The singer-entrepreneur Rihanna recently advertised her lingerie line on Instagram while wearing an image of the Hindu god Ganesha.

She perhaps did not quite realize that there was a bigger elephant in the room that was going to get disturbed in the process!

In this case, that elephant in the room isn’t necessarily Hinduphobia alone, as the title of this series might suggest, but really a deeper rot one of whose thriving manifestations in the public sphere today is the inevitable hatred for Hinduism and Hindus from the privileged and the intolerant. That rot is of course, capitalism. And, in this case, it’s the haughtiest stage of capitalism that plagues the planet: capitalism masquerading as its own antidote, with its culture of commodification of conscience and its system of managed dissent, lurking from beneath its media-staged slogans like Resistance, Social Justice, Concern for the Poor and Oppressed, Change! (Note: I don’t discount all these slogans nor all who live by them; just stating the obvious that these ideals too when in the hands of corporations and celebrities are often highly appropriated, commodified, and weaponized in ways too obvious to miss)

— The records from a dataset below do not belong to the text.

(* ===== verification/PyStr.v ===== *)
(** Python's [str] operations that the program uses, on [string] read as a
    sequence of code points below 256 (Latin-1), with the facts about them the
    components share. Every function is structural, so concrete inputs
    evaluate. *)

From S2P Require Import Prelude.
From Stdlib Require Import List.

(** ** Characters *)

Definition code (c : ascii) : Z := Z.of_N (N_of_ascii c).

Definition in_range (lo hi : Z) (c : ascii) : bool := (lo <=? code c) && (code c <=? hi).

(** [str.isspace] below 256. *)
Definition is_space (c : ascii) : bool :=
  in_range 9 13 c || in_range 28 32 c || (code c =? 133) || (code c =? 160).

Definition is_digit (c : ascii) : bool := in_range 48 57 c.
Definition is_upper (c : ascii) : bool := in_range 65 90 c.
Definition is_lower (c : ascii) : bool := in_range 97 122 c.

(** [str.lower] below 256: A-Z and the accented capitals (not the multiplication sign). *)
Definition lower_char (c : ascii) : ascii :=
  if is_upper c || (in_range 192 222 c && negb (code c =? 215))
  then ascii_of_N (N_of_ascii c + 32) else c.

Definition newline : ascii := ascii_of_N 10.

(** ** Strings *)

Fixpoint all_chars (p : ascii -> bool) (s : string) : bool :=
  match s with EmptyString => true | String c s' => p c && all_chars p s' end.

Fixpoint any_char (p : ascii -> bool) (s : string) : bool :=
  match s with EmptyString => false | String c s' => p c || any_char p s' end.

Definition has_char (c : ascii) (s : string) : bool := any_char (Ascii.eqb c) s.

Definition is_empty (s : string) : bool := match s with EmptyString => true | _ => false end.

Fixpoint smap (f : ascii -> ascii) (s : string) : string :=
  match s with EmptyString => EmptyString | String c s' => String (f c) (smap f s') end.
(* ===== verification/PyVal.v ===== *)
(** Dynamic Python values: what [json.loads] and [yaml.safe_load] return, with
    the tests ([isinstance], truth value, [dict.get]) the program applies to
    them. A dict is the association list of its items in insertion order; a
    float is an IEEE double ([SpecFloat]); [bool] is a separate constructor, and
    the places where Python treats it as an [int] say so. *)

From S2P Require Import Prelude PyStr.
From Stdlib Require Import List.
From Corelib Require Import SpecFloat.

Inductive json : Type :=
  | JNull
  | JBool (b : bool)
  | JInt (z : Z)
  | JFloat (f : spec_float)
  | JStr (s : string)
  | JList (l : list json)
  | JObj (kvs : list (string * json)).

(** A dict. *)
Abbreviation obj := (list (string * json)).

(** [bool(v)]. *)
Definition truthy (v : json) : bool :=
  match v with
  | JNull => false
  | JBool b => b
  | JInt z => negb (z =? 0)
  | JFloat f => match f with S754_zero _ => false | _ => true end
  | JStr s => negb (is_empty s)
  | JList l => match l with [] => false | _ => true end
  | JObj o => match o with [] => false | _ => true end
  end.

(** [d.get(k)], [None] when the key is absent. *)
Fixpoint assoc {A} (k : string) (l : list (string * A)) : option A :=
  match l with
  | [] => None
  | (k', v) :: l' => if k =s k' then Some v else assoc k l'
  end.

(** [d.get(k)] with Python's [None] for an absent key. *)
Definition jget (k : string) (o : list (string * json)) : json :=
  match assoc k o with Some v => v | None => JNull end.

(** [d.get(k, default)]. *)
Definition jget_default (k : string) (d : json) (o : list (string * json)) : json :=
  match assoc k o with Some v => v | None => d end.

Definition has_key (k : string) {A} (o : list (string * A)) : bool :=
  match assoc k o with Some _ => true | None => false end.

(** [d[k] = v]: replaces in place, appends a new key. *)
Fixpoint jset {A} (k : string) (v : A) (o : list (string * A)) : list (string * A) :=
  match o with
  | [] => [(k, v)]
  | (k', v') :: o' => if k =s k' then (k', v) :: o' else (k', v') :: jset k v o'
  end.

(** [{**a, **b}]. *)
Definition jmerge {A} (a b : list (string * A)) : list (string * A) :=
  fold_left (fun acc kv => jset (fst kv) (snd kv) acc) b a.

Definition is_str (v : json) : bool := match v with JStr _ => true | _ => false end.

Definition type_name (v : json) : string :=
  match v with
  | JNull => "NoneType" | JBool _ => "bool" | JInt _ => "int" | JFloat _ => "float"
  | JStr _ => "str" | JList _ => "list" | JObj _ => "dict"
  end.

(** [float(z)] of a positive int: round to nearest even; [None] is Python's
    [OverflowError], the only other outcome. *)
Definition float_of_pos (z : Z) : option spec_float :=
  match binary_normalize 53 1024 z 0 false with
  | S754_finite false m e => Some (S754_finite false m e)
  | _ => None
  end.

(** [f <= 0]. *)
Definition float_nonpos (f : spec_float) : bool :=
  match f with
  | S754_zero _ => true
  | S754_infinity s => s
  | S754_nan => false
  | S754_finite s _ _ => s
  end.

(** [x == v] for an [int] x, as [in] tests it on the elements of a list. *)
Definition int_eq_json (x : Z) (v : json) : bool :=
  match v with
  | JInt z => x =? z
  | JBool b => x =? (if b then 1 else 0)
  | JFloat (S754_zero _) => x =? 0
  | JFloat (S754_finite s m e) =>
      let m' := if s then Z.neg m else Z.pos m in
      if 0 <=? e then x =? m' * 2 ^ e else x * 2 ^ (- e) =? m'
  | _ => false
  end.

(** [s == v] for a [str] s. *)
Definition str_eq_json (s : string) (v : json) : bool :=
  match v with JStr t => s =s t | _ => false end.

(** [repr] of a double, the shortest decimal that reads back as it, is a parameter. *)
Class FloatRepr : Type := { float_repr : spec_float -> string }.

Definition repr_list (l : list string) : string := "[" +:+ join ", " l +:+ "]".

(** [repr(v)]; [str(v)] is the same but for a text, which it leaves as it is. *)
Fixpoint py_repr `{FloatRepr} (v : json) : string :=
  match v with
  | JNull => "None"
  | JBool b => if b then "True" else "False"
  | JInt z => str_of_Z z
  | JFloat f => float_repr f
  | JStr s => repr_str s
  | JList l => repr_list (map py_repr l)
  | JObj o => "{" +:+ join ", " (map (fun kv => repr_str (fst kv) +:+ ": " +:+ py_repr (snd kv)) o) +:+ "}"
  end.

(** [sorted(l)] of texts, printed. *)
Definition repr_sorted (l : list string) : string := repr_list (map repr_str (order_by String.leb l)).

(** [str(v)]. *)
Definition py_str `{FloatRepr} (v : json) : string :=
  match v with JStr s => s | _ => py_repr v end.

Lemma assoc_jset_eq {A} k (v : A) o : assoc k (jset k v o) = Some v.
Proof.
  induction o as [|[k' v'] o IH]; cbn.
  - by rewrite String.eqb_refl.
  - destruct (k =s k') eqn:E; cbn; rewrite E; done.
Qed.

Lemma assoc_jset_ne {A} k k' (v : A) o : k <> k' -> assoc k (jset k' v o) = assoc k o.
Proof.
  intros Hne. induction o as [|[k2 v2] o IH]; cbn.
  - destruct (String.eqb_spec k k'); [done|done].
  - destruct (String.eqb_spec k' k2) as [->|]; cbn.
    + destruct (String.eqb_spec k k2); [done|done].
    + by rewrite IH.
Qed.
#[export] Hint Rewrite @assoc_jset_eq : pyrw.

Lemma int_eq_json_int x z : int_eq_json x (JInt z) = true <-> x = z.
Proof. cbn. apply Z.eqb_eq. Qed.

(** ** Exceptions *)

(** [RpcError] is the daemon's [_RpcError], [WsError] the CLI's; [IntegrityError]
    is sqlite3's; [PyError] is any other exception, by class name and message. *)
Inductive exn : Type :=
  | RpcError (code : Z) (message : string) (data : option json)
  | WsError (message : string) (fix_hint : option string)
  | IntegrityError
  | ValueError (message : string)
  | PyError (kind message : string).

Definition rpc_error {A} (code : Z) (message : string) (data : list (string * json)) : res exn A :=
  Err (RpcError code message (Some (JObj data))).

Definition opt_str (o : option string) : json :=
  match o with Some s => JStr s | None => JNull end.

(** [list(v)]. *)
Definition as_list (v : json) : res exn (list json) :=
  match v with
  | JList l => Ok l
  | JStr s => Ok (map (fun c => JStr (String c "")) (list_ascii_of_string s))
  | JObj o => Ok (map (fun kv => JStr (fst kv)) o)
  | _ => Err (PyError "TypeError" "object is not iterable")
  end.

This is the main context in which we might locate the flux of media attention (and convenient forgetting) that has surrounded the figure of Rihanna since her much-discussed tweet about a farmer’s protest in India two weeks ago. Since then, there have been two other very interesting news moments about Rihanna and the broader predatory relationship of global capitalism to India that are relevant to our discussion; one news item has got some attention in the media, while the other one, strangely enough, has got virtually no notice at all in the media outside India.

A Tale in Three Parts

A few days after Rihanna’s tweet demanding to know why we are not talking about farmer’s protests in India (which, sympathies for actual farming issues aside, is actually quite a stunt against facticity considering the Western media including the BBC, New York Times, NPR, and many other outlets have covered this issue 250 million times already — wait, sorry, they just said 250 million Indians are on strike — but you get the point, they did cover the protests extensively; NYT alone had about 10 stories between December 1st 2020 and February 1st 2021 and they were talking about it), Indian news media reported on something that global labor, child rights, and environmental activists should be at least curious about: concerns that Rihanna’s cosmetics company might be sourcing mica from mines in India where children are used as laborers.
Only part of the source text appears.